§ **Problem to work on**
In the entries that follow, find the line containing "the rounding of", then output exactly every line from the first through that one.

§ **Exercise data**

↓

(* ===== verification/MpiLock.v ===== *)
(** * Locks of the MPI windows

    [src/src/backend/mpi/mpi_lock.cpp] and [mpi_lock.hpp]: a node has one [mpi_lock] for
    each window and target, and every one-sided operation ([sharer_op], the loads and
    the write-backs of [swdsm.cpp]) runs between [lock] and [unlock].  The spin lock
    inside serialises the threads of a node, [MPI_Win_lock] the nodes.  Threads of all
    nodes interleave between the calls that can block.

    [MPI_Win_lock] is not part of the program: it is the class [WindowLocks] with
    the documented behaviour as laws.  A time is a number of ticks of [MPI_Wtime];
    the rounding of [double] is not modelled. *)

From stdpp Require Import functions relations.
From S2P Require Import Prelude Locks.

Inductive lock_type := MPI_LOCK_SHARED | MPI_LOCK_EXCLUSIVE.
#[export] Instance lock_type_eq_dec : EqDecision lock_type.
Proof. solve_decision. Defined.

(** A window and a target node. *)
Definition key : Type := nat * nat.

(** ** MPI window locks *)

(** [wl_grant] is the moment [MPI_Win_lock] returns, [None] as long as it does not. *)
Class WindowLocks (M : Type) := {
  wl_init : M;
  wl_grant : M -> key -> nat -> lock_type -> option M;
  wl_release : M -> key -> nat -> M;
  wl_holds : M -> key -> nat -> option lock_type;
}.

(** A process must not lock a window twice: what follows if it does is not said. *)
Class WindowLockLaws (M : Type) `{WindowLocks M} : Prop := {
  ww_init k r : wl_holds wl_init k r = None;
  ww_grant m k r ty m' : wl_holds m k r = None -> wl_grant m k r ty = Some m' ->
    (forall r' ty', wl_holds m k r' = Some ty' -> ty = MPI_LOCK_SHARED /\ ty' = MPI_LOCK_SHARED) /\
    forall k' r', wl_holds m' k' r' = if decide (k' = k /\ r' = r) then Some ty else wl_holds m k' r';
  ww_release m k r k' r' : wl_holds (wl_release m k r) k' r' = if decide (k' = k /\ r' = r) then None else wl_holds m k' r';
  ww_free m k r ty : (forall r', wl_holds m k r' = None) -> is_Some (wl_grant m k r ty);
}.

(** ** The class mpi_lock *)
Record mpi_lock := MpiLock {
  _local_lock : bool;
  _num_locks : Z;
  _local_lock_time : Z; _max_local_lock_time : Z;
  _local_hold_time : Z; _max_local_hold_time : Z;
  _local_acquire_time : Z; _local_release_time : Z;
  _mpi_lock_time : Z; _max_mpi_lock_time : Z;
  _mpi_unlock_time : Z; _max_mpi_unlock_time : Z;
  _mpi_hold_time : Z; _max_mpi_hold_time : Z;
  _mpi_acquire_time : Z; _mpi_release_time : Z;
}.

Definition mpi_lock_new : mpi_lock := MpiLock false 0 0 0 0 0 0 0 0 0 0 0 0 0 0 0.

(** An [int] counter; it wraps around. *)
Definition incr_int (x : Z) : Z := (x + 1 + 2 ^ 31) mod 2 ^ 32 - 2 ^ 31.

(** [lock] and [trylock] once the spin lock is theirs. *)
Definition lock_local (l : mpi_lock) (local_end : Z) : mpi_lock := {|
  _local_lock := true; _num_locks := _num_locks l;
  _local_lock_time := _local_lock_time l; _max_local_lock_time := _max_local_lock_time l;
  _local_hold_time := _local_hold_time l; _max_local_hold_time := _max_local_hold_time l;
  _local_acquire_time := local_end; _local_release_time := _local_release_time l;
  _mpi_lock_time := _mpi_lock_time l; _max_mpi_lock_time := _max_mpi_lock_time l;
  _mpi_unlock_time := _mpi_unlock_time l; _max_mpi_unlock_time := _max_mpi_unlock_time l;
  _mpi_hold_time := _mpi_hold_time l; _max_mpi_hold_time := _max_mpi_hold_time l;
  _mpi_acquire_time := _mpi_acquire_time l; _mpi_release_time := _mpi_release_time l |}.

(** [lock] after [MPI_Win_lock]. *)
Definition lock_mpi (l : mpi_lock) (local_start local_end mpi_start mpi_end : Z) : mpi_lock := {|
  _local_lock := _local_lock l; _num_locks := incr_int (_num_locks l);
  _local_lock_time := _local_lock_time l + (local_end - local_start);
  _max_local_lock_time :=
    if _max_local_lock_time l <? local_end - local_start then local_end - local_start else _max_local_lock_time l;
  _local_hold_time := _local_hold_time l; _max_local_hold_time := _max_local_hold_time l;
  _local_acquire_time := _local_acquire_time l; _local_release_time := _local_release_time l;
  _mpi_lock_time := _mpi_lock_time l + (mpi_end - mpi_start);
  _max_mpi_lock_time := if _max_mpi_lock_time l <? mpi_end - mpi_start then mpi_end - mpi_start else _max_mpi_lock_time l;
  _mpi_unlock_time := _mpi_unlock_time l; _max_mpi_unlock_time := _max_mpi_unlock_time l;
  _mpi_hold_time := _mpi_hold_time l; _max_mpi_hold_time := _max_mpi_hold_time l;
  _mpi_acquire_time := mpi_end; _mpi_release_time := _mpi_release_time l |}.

↑

§ **Exercise result**
(* ===== verification/MpiLock.v ===== *)
(** * Locks of the MPI windows

    [src/src/backend/mpi/mpi_lock.cpp] and [mpi_lock.hpp]: a node has one [mpi_lock] for
    each window and target, and every one-sided operation ([sharer_op], the loads and
    the write-backs of [swdsm.cpp]) runs between [lock] and [unlock].  The spin lock
    inside serialises the threads of a node, [MPI_Win_lock] the nodes.  Threads of all
    nodes interleave between the calls that can block.

    [MPI_Win_lock] is not part of the program: it is the class [WindowLocks] with
    the documented behaviour as laws.  A time is a number of ticks of [MPI_Wtime];
    the rounding of [double] is not modelled. *)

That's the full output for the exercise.